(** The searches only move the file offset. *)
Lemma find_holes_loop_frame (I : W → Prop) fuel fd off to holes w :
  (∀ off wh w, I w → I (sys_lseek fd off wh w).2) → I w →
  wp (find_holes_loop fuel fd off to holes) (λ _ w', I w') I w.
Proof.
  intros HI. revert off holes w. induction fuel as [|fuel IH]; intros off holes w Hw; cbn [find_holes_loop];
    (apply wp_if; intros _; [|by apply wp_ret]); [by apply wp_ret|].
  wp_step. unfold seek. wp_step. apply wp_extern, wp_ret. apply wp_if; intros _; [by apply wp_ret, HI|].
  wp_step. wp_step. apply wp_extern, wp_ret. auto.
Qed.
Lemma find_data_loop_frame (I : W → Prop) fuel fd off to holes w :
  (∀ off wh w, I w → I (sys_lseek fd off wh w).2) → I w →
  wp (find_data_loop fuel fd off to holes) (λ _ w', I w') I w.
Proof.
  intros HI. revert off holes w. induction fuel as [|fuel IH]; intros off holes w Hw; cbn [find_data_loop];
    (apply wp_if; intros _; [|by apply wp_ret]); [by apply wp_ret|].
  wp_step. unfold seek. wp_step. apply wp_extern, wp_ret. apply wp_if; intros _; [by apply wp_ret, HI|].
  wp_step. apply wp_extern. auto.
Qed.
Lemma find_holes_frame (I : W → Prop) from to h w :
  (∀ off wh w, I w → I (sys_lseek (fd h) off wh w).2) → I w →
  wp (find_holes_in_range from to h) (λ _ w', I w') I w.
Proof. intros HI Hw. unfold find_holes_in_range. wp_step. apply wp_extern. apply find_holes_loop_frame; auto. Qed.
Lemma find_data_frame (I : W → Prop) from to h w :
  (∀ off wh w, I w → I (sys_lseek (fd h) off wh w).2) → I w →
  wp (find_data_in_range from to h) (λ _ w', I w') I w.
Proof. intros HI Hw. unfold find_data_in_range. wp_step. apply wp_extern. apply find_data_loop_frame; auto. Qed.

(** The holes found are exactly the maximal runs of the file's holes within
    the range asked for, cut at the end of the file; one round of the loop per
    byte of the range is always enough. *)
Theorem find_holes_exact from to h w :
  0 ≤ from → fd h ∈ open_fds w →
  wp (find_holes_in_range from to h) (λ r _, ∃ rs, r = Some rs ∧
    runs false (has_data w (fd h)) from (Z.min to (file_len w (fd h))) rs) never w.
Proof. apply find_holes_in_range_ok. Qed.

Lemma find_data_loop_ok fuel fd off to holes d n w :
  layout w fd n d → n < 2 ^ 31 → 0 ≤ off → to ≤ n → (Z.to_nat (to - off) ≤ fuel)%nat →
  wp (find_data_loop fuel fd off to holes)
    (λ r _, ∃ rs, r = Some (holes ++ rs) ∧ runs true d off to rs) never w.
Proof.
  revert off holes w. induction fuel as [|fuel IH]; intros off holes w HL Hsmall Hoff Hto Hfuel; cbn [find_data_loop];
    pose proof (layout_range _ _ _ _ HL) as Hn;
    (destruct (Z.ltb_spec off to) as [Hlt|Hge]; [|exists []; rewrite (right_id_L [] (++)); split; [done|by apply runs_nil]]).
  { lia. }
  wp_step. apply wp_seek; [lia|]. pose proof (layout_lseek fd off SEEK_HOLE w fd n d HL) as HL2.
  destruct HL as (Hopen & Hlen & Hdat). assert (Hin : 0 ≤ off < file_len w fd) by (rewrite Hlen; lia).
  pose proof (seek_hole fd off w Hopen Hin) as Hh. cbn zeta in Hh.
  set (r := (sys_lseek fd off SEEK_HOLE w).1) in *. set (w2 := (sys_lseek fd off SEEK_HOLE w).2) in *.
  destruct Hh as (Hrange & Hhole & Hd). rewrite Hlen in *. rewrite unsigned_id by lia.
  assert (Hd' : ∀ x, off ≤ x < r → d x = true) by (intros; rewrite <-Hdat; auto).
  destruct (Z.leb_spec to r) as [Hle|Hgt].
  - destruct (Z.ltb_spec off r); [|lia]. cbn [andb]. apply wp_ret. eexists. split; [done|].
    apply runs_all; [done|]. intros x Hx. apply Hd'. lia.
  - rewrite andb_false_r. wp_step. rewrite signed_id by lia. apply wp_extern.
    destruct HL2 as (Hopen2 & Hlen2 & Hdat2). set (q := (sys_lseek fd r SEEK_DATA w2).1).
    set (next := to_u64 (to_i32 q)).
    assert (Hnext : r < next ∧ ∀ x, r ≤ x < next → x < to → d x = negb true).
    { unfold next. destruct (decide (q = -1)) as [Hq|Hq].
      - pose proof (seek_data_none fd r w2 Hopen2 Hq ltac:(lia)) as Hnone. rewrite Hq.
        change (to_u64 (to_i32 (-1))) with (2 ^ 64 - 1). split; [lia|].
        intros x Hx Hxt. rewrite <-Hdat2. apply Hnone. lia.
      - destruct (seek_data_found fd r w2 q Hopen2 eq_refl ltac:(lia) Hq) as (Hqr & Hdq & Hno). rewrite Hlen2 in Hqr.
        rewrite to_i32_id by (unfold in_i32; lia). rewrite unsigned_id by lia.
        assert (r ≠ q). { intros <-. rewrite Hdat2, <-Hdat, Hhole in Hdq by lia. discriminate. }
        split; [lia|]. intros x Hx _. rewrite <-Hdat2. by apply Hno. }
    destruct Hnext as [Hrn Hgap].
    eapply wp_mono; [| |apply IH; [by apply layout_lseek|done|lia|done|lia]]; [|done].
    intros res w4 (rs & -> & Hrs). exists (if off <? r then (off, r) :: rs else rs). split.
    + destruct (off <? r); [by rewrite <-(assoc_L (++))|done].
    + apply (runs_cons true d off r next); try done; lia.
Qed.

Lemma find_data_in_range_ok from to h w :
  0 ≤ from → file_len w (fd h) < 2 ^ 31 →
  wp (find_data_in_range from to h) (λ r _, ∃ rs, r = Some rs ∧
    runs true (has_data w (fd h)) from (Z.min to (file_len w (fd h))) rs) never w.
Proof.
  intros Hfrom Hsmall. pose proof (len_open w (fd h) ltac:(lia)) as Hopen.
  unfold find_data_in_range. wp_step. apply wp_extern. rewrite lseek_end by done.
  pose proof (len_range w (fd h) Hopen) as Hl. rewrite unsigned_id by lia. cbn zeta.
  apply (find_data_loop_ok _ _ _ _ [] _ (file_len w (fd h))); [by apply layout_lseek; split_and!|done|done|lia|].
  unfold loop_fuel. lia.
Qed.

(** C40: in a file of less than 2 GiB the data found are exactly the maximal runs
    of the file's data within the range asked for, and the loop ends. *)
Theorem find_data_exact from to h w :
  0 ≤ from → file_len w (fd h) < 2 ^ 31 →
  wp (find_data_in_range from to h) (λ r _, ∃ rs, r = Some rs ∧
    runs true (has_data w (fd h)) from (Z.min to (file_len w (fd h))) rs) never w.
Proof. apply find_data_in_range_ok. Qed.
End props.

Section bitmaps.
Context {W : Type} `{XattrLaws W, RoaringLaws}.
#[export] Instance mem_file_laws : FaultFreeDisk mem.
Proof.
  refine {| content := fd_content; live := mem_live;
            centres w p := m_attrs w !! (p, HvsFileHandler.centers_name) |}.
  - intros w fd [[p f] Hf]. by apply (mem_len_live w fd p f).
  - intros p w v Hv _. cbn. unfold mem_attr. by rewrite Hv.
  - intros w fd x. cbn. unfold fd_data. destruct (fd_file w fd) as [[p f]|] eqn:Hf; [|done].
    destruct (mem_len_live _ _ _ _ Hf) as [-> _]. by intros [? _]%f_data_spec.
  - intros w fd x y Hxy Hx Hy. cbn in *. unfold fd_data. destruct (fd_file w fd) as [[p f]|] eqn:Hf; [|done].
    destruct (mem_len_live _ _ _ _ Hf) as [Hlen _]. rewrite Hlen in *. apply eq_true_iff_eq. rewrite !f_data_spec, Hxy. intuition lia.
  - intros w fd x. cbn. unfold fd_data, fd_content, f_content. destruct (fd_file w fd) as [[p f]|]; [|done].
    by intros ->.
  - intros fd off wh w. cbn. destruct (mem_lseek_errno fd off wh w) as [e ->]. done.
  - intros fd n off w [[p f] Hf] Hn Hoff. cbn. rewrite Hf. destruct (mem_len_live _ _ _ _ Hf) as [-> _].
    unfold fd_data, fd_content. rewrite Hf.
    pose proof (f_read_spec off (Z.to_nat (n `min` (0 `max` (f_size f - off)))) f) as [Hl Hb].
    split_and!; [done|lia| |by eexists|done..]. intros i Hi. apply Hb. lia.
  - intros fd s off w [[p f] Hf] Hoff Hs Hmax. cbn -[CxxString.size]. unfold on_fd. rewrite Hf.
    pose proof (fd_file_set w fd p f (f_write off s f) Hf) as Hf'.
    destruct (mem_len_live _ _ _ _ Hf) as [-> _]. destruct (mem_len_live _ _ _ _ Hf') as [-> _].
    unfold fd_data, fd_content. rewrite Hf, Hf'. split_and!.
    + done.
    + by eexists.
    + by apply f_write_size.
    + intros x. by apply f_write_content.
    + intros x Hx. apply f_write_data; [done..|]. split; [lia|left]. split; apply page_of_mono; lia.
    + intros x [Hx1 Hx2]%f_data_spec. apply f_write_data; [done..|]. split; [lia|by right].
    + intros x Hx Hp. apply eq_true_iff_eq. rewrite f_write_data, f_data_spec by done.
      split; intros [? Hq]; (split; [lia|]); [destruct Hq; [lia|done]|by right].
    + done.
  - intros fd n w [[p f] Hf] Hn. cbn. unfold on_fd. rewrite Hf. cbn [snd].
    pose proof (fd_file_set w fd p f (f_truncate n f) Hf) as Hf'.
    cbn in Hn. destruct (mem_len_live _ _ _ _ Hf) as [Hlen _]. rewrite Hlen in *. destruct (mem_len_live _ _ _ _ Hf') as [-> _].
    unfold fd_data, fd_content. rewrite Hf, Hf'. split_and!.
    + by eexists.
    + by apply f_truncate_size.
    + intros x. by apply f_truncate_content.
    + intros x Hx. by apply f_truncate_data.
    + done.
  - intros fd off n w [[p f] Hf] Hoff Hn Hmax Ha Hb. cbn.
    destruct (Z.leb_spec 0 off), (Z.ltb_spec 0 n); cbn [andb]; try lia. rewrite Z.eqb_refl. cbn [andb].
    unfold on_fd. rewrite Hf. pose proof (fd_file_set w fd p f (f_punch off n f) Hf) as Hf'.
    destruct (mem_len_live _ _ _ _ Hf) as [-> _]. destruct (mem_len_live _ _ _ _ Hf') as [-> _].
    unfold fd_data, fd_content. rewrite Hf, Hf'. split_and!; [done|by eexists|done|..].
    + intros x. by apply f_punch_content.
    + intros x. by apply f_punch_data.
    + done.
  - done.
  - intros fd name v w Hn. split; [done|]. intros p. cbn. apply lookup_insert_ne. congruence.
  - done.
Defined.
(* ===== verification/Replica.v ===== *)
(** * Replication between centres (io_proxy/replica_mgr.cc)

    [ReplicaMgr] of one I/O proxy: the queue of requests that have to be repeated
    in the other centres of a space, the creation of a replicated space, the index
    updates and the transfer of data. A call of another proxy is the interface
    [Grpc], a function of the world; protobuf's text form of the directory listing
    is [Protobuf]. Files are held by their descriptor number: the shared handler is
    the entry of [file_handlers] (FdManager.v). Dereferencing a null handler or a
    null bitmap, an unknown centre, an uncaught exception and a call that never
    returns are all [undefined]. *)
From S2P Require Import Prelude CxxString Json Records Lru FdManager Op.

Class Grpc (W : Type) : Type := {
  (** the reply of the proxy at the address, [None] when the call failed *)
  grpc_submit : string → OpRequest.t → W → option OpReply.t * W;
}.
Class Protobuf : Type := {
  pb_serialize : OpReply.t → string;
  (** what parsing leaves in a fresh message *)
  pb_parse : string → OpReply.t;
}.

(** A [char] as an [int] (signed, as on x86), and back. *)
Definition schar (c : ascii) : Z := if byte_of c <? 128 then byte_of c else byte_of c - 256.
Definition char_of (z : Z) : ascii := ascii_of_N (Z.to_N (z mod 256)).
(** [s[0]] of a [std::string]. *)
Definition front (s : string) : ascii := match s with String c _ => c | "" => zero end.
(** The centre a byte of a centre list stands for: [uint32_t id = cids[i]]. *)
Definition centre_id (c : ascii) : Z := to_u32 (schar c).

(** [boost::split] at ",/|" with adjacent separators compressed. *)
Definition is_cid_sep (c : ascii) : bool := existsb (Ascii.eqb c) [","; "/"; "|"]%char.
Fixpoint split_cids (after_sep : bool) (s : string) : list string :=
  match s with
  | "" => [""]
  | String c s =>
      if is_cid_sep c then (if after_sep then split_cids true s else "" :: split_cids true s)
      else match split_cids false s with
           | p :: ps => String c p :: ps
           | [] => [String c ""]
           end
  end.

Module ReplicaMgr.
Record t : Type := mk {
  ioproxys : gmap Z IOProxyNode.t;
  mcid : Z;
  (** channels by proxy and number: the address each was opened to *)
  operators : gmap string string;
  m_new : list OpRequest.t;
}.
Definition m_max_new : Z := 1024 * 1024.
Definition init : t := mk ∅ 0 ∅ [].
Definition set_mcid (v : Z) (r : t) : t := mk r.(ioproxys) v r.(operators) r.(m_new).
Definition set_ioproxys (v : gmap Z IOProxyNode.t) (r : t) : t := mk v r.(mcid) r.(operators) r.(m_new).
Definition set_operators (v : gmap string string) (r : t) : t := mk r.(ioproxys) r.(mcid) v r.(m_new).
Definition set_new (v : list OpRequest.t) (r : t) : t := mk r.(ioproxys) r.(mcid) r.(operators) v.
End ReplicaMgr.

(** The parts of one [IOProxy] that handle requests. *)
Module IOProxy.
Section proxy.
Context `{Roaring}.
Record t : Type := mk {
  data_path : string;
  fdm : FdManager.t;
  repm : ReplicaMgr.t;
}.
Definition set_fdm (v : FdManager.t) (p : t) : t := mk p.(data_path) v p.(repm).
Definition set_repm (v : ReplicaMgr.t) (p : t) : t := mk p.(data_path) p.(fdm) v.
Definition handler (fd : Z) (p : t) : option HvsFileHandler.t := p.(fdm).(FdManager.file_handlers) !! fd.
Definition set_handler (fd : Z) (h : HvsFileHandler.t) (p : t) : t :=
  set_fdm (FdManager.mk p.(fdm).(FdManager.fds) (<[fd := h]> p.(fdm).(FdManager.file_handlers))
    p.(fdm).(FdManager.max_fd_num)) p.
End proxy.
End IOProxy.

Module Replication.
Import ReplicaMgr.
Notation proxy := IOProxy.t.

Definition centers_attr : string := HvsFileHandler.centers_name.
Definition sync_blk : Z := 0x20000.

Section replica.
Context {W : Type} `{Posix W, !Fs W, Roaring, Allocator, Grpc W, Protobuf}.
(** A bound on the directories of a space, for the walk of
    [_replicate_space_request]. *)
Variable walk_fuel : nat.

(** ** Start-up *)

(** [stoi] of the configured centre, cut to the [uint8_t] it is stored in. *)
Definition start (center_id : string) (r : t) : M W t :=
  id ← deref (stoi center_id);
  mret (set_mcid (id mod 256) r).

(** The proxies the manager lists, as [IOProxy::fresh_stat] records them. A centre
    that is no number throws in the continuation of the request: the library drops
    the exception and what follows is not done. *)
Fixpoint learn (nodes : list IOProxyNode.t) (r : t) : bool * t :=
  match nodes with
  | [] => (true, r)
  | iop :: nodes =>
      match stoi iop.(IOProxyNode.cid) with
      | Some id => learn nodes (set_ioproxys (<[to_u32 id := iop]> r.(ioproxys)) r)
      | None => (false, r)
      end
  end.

**What the task requires:**
Copy out each line from the preceding entries that mentions the word "Hmax".

**Result:**
  - intros fd s off w [[p f] Hf] Hoff Hs Hmax. cbn -[CxxString.size]. unfold on_fd. rewrite Hf.
  - intros fd off n w [[p f] Hf] Hoff Hn Hmax Ha Hb. cbn.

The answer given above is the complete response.